● **Work order**: Find the lines in these entries that include the word "video" and state how many there are, with no other words.

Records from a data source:
====================

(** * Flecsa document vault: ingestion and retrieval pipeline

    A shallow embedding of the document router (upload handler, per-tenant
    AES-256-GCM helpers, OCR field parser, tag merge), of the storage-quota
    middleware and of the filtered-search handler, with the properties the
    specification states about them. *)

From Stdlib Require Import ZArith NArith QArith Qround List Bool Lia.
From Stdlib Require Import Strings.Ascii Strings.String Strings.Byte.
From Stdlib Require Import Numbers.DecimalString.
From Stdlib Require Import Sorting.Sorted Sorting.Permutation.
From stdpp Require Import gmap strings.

====================

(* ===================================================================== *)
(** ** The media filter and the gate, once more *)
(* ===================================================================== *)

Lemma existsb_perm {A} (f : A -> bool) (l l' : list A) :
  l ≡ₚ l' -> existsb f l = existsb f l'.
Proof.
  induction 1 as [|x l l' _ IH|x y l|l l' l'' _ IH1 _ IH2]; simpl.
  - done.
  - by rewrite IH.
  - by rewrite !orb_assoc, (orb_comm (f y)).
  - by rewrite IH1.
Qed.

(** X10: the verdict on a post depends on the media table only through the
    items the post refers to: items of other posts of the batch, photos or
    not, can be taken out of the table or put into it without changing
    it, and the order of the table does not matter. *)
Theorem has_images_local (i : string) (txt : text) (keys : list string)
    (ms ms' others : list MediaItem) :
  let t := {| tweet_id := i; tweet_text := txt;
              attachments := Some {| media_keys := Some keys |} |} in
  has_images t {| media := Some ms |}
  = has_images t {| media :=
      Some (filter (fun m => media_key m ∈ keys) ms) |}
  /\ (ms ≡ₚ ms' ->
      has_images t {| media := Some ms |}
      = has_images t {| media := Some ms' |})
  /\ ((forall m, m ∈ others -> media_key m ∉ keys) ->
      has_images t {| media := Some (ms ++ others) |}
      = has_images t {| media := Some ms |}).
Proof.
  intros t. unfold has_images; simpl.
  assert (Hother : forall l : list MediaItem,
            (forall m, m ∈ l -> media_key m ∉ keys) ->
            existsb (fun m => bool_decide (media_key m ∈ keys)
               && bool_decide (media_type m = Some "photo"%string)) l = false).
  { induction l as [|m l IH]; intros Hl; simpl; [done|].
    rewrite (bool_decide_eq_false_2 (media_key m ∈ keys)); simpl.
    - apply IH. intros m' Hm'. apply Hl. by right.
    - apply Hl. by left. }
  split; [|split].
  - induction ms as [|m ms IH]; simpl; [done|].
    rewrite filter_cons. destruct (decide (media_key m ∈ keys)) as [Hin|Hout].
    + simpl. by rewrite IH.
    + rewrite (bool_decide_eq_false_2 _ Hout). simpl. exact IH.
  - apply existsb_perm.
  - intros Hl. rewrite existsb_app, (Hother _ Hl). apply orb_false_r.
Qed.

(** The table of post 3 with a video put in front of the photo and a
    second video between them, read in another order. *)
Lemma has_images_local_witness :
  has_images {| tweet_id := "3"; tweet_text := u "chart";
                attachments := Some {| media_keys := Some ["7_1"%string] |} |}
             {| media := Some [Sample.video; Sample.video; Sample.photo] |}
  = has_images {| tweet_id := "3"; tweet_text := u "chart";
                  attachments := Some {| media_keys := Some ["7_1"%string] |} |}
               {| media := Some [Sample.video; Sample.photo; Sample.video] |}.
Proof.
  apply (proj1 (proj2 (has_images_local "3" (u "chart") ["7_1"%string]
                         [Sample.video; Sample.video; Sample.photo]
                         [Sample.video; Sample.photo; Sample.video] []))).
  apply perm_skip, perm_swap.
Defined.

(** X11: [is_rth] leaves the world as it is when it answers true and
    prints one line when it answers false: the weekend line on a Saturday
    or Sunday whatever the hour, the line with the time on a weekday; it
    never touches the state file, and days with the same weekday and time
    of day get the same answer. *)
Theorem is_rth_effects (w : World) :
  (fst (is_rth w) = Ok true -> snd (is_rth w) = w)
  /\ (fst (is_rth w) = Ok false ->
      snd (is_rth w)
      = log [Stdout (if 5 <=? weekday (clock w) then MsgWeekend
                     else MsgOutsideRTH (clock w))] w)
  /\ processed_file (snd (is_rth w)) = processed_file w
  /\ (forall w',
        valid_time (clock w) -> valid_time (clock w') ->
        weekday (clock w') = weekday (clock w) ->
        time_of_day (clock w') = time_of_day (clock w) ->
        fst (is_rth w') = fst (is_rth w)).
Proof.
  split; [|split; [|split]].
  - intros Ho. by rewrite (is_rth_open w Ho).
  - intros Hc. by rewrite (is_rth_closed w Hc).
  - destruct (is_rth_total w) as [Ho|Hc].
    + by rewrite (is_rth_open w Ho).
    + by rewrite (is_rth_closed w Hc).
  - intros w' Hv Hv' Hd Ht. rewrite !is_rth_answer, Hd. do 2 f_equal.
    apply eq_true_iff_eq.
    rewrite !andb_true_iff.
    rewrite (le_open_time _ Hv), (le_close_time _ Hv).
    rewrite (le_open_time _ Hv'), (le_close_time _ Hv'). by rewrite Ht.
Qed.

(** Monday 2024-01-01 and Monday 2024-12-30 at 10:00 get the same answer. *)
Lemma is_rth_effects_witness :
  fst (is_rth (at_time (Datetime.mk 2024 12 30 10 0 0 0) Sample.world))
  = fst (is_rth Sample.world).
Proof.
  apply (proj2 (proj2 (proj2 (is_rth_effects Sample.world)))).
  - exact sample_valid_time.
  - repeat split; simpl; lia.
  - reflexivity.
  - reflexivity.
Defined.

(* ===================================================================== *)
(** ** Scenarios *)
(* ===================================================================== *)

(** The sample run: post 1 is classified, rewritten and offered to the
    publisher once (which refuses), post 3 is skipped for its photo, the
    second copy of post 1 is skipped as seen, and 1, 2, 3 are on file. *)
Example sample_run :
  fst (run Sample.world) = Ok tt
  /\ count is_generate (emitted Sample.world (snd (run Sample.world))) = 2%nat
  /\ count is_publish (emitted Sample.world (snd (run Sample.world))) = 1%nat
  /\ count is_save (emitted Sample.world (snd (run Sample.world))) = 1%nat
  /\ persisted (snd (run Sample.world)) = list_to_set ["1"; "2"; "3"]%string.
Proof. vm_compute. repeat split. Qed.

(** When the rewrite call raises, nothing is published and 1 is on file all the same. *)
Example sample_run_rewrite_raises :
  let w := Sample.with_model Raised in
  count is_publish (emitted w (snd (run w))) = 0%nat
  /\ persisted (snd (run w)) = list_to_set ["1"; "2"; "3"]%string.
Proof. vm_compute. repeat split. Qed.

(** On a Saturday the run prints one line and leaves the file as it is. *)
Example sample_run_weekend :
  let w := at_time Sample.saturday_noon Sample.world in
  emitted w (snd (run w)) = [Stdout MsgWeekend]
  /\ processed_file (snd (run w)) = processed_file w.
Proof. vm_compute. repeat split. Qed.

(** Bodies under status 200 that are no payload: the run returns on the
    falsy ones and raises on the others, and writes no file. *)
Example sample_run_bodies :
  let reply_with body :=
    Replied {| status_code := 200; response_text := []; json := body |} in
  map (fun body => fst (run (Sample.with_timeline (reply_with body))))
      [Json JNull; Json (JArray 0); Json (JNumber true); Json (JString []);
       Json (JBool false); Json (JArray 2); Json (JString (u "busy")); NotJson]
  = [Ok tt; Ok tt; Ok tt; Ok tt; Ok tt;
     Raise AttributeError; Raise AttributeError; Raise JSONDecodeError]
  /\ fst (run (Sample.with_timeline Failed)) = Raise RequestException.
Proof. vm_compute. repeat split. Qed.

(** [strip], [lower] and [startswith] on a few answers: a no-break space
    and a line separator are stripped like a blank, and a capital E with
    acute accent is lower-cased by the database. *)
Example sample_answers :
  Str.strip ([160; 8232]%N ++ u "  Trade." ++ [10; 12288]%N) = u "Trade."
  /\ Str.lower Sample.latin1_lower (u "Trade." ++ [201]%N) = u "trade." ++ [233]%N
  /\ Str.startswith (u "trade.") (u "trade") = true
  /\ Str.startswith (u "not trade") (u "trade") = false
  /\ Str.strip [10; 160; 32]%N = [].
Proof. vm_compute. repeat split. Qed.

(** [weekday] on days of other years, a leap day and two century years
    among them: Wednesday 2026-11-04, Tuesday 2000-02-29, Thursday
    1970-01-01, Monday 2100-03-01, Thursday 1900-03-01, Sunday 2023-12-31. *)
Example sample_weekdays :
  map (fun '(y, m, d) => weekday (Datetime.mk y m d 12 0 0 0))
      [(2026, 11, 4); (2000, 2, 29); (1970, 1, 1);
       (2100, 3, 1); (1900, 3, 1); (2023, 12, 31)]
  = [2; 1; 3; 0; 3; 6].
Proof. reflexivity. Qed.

====================

● **Answer below**: 6